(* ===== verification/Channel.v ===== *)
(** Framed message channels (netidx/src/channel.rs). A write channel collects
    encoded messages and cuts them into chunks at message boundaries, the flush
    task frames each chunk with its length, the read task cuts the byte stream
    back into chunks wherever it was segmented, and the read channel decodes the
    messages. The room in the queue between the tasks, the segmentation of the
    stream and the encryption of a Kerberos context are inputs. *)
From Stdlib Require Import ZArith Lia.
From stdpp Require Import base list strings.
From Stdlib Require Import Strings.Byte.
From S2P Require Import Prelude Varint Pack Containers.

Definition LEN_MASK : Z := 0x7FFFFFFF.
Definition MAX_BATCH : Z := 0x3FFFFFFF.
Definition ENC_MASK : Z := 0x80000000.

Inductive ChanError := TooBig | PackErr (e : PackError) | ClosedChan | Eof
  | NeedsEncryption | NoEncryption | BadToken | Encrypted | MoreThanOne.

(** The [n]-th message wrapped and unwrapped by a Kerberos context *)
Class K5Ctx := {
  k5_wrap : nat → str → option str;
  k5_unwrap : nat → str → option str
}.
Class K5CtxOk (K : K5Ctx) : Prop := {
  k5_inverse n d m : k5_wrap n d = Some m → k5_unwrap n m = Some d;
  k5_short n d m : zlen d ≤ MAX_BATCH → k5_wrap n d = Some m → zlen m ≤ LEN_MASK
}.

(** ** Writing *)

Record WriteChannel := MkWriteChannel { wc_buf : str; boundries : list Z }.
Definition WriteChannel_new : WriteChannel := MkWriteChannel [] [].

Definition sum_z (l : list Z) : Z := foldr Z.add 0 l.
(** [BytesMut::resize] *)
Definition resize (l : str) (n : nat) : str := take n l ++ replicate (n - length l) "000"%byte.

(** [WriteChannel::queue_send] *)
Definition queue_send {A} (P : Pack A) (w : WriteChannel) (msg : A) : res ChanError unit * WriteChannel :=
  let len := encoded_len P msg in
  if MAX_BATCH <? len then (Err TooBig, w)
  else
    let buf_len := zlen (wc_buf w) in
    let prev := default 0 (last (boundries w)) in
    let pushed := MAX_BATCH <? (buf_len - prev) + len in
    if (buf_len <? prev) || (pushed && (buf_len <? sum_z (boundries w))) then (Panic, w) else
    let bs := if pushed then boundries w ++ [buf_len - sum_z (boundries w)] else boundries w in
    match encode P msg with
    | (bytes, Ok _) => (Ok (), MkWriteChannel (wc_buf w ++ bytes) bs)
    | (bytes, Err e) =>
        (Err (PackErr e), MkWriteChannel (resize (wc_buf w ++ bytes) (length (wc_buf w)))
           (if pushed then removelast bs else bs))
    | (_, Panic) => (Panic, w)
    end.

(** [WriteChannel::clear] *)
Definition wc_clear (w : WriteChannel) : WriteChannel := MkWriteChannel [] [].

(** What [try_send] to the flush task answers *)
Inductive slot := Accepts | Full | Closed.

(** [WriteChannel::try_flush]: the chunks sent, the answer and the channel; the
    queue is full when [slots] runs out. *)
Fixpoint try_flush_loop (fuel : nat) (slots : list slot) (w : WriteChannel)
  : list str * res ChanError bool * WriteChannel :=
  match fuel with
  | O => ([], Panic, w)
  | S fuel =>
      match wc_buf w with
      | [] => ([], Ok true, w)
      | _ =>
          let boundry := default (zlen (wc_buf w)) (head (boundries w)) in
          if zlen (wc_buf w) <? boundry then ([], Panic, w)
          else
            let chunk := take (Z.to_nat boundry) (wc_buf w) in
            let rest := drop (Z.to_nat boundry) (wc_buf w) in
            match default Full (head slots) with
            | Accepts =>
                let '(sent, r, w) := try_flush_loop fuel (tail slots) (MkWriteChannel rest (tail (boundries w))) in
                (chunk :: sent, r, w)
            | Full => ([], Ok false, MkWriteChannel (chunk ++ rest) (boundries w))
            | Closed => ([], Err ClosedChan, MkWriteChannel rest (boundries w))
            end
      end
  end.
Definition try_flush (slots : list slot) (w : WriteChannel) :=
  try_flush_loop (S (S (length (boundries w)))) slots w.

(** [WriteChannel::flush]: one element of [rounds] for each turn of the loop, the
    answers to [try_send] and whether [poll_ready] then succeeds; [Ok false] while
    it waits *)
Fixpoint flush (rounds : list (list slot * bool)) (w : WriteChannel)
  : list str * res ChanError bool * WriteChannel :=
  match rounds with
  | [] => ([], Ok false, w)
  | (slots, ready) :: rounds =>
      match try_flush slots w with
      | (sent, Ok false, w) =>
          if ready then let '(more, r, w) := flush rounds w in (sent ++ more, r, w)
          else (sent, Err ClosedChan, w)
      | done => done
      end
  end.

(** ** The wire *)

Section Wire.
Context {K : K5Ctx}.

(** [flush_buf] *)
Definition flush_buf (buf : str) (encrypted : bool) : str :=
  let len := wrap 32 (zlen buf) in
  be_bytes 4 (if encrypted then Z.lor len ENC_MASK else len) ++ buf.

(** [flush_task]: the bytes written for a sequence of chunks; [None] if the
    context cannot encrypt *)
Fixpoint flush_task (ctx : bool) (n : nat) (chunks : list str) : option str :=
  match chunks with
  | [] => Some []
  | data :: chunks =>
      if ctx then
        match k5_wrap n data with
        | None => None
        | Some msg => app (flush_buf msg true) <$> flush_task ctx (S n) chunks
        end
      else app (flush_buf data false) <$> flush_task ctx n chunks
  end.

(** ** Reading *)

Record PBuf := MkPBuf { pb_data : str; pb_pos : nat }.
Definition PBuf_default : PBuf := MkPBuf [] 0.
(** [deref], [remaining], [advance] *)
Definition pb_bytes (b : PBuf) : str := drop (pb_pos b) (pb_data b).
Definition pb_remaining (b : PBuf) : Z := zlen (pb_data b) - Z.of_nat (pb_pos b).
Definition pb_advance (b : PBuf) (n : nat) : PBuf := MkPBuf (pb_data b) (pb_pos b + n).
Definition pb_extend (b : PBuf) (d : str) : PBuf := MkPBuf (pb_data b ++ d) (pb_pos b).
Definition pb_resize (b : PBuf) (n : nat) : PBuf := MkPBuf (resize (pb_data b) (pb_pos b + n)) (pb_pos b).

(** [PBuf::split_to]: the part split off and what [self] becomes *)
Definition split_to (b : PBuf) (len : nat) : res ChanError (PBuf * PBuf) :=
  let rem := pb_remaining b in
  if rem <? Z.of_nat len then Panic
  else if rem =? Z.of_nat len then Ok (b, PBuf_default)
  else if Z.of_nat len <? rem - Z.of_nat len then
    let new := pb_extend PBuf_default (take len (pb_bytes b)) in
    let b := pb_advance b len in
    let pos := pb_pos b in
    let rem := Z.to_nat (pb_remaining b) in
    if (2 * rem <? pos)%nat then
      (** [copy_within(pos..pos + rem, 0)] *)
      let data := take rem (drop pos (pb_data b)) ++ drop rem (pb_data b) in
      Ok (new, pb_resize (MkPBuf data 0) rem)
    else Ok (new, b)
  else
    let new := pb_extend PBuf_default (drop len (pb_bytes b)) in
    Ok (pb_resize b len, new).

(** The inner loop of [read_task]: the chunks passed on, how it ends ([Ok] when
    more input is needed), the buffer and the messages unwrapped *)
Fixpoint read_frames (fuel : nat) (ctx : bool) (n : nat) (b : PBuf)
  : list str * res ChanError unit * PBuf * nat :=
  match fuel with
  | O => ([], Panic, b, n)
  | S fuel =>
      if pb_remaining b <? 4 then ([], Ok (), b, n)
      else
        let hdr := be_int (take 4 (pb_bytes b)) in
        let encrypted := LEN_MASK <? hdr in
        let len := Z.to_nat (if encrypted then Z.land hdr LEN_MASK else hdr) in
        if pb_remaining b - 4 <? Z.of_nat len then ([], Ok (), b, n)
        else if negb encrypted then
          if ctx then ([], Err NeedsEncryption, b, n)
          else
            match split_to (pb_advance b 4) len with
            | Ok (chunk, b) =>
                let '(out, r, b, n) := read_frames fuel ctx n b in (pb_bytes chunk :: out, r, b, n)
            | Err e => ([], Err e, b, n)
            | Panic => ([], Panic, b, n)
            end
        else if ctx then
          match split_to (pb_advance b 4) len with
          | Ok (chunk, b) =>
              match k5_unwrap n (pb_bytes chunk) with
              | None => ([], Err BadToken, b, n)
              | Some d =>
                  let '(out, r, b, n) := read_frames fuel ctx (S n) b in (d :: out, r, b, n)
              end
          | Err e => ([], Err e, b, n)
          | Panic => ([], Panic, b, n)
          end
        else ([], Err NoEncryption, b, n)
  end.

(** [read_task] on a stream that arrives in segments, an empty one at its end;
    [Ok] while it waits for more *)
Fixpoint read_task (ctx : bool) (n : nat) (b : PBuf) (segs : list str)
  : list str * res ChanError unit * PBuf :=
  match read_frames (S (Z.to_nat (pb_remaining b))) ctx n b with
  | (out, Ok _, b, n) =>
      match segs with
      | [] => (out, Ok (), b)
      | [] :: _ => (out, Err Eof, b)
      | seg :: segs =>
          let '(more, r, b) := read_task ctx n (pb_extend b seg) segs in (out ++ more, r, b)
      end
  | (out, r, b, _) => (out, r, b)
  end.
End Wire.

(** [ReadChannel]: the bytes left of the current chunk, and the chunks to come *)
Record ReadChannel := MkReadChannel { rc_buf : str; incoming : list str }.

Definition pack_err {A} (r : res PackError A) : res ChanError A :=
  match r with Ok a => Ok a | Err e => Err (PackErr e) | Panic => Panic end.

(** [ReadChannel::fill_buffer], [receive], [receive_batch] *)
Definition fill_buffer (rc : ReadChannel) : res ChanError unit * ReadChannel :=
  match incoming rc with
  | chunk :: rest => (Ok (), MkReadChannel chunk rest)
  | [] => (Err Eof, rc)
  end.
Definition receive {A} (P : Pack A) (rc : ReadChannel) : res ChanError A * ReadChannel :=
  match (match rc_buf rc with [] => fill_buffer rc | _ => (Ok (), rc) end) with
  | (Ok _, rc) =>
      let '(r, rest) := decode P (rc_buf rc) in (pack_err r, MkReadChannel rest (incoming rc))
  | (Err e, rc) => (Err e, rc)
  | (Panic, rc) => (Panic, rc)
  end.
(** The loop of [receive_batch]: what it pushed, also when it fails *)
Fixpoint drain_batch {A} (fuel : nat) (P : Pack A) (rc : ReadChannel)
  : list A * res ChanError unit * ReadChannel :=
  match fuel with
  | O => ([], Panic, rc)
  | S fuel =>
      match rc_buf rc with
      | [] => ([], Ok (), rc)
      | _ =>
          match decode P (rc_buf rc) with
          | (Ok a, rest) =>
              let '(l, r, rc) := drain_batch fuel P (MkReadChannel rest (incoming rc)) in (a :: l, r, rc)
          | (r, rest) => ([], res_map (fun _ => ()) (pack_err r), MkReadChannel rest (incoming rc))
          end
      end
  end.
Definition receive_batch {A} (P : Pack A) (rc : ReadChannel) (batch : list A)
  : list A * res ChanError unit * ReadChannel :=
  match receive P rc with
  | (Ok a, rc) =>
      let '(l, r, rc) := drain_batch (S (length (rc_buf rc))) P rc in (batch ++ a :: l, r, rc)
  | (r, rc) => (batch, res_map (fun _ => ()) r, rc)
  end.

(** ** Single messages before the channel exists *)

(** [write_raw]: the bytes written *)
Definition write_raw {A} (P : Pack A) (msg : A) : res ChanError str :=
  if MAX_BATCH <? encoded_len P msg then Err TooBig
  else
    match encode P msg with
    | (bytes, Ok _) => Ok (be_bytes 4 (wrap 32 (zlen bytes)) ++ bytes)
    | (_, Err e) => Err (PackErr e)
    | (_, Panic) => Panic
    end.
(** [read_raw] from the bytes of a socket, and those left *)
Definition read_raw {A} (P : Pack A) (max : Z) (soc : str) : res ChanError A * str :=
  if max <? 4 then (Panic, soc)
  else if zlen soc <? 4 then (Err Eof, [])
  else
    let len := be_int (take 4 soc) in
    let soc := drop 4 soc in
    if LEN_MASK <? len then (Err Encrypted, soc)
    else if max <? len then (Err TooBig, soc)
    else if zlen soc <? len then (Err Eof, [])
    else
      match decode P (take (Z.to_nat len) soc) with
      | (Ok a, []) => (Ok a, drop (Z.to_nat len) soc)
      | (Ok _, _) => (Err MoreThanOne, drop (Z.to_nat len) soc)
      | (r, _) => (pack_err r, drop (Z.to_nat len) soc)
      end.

-*-*-

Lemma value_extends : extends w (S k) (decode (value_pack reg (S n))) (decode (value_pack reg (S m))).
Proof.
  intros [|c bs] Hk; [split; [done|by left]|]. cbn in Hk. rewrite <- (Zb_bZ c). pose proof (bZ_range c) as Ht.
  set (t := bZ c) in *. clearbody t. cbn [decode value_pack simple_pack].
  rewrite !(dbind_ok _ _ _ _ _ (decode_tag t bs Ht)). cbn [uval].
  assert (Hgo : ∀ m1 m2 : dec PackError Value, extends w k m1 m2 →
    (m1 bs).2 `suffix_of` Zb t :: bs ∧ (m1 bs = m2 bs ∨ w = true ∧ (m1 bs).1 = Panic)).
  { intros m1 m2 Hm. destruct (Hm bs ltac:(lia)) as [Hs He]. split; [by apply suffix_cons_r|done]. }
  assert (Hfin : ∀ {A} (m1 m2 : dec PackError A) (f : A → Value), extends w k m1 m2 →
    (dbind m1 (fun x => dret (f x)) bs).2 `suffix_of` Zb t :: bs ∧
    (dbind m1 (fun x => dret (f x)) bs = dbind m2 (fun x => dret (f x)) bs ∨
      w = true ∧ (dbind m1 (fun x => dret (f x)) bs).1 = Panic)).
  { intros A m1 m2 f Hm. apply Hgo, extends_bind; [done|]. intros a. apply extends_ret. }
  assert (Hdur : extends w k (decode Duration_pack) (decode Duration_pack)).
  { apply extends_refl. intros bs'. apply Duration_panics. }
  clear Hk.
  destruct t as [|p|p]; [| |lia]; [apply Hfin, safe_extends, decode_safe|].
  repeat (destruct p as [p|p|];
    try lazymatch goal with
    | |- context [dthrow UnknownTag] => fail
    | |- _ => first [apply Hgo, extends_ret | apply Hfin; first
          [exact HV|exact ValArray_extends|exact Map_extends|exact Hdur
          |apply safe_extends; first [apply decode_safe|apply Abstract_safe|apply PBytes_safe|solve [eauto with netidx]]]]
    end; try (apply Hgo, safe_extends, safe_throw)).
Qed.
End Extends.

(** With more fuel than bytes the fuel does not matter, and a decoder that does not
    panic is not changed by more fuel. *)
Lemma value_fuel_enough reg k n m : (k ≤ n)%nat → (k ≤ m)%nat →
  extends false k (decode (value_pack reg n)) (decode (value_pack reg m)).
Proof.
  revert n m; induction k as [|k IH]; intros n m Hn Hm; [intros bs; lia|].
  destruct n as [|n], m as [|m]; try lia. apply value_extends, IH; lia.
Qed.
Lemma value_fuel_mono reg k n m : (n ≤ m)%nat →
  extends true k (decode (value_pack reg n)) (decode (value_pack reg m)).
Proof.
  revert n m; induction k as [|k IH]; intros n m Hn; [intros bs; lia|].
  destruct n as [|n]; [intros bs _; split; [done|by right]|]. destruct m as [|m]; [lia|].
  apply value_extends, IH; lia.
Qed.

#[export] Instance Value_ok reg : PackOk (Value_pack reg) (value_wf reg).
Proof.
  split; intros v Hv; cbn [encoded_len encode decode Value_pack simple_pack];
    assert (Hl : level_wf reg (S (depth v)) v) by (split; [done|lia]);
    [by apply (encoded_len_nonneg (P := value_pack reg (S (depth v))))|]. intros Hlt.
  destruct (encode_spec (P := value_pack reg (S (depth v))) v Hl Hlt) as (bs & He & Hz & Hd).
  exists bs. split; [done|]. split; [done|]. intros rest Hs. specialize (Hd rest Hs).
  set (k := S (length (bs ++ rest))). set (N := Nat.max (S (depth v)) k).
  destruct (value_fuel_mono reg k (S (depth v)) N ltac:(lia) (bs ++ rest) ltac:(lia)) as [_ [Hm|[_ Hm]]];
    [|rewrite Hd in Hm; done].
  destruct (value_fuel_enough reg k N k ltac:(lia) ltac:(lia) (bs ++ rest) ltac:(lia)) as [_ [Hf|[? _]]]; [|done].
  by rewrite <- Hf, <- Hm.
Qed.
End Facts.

-*-*-

Would you print, exactly as written, every line above from the one holding "let len := Z.to_nat" through the one holding "match segs with", with both included and no other lines?

■ Output of the exercise:
        let len := Z.to_nat (if encrypted then Z.land hdr LEN_MASK else hdr) in
        if pb_remaining b - 4 <? Z.of_nat len then ([], Ok (), b, n)
        else if negb encrypted then
          if ctx then ([], Err NeedsEncryption, b, n)
          else
            match split_to (pb_advance b 4) len with
            | Ok (chunk, b) =>
                let '(out, r, b, n) := read_frames fuel ctx n b in (pb_bytes chunk :: out, r, b, n)
            | Err e => ([], Err e, b, n)
            | Panic => ([], Panic, b, n)
            end
        else if ctx then
          match split_to (pb_advance b 4) len with
          | Ok (chunk, b) =>
              match k5_unwrap n (pb_bytes chunk) with
              | None => ([], Err BadToken, b, n)
              | Some d =>
                  let '(out, r, b, n) := read_frames fuel ctx (S n) b in (d :: out, r, b, n)
              end
          | Err e => ([], Err e, b, n)
          | Panic => ([], Panic, b, n)
          end
        else ([], Err NoEncryption, b, n)
  end.

(** [read_task] on a stream that arrives in segments, an empty one at its end;
    [Ok] while it waits for more *)
Fixpoint read_task (ctx : bool) (n : nat) (b : PBuf) (segs : list str)
  : list str * res ChanError unit * PBuf :=
  match read_frames (S (Z.to_nat (pb_remaining b))) ctx n b with
  | (out, Ok _, b, n) =>
      match segs with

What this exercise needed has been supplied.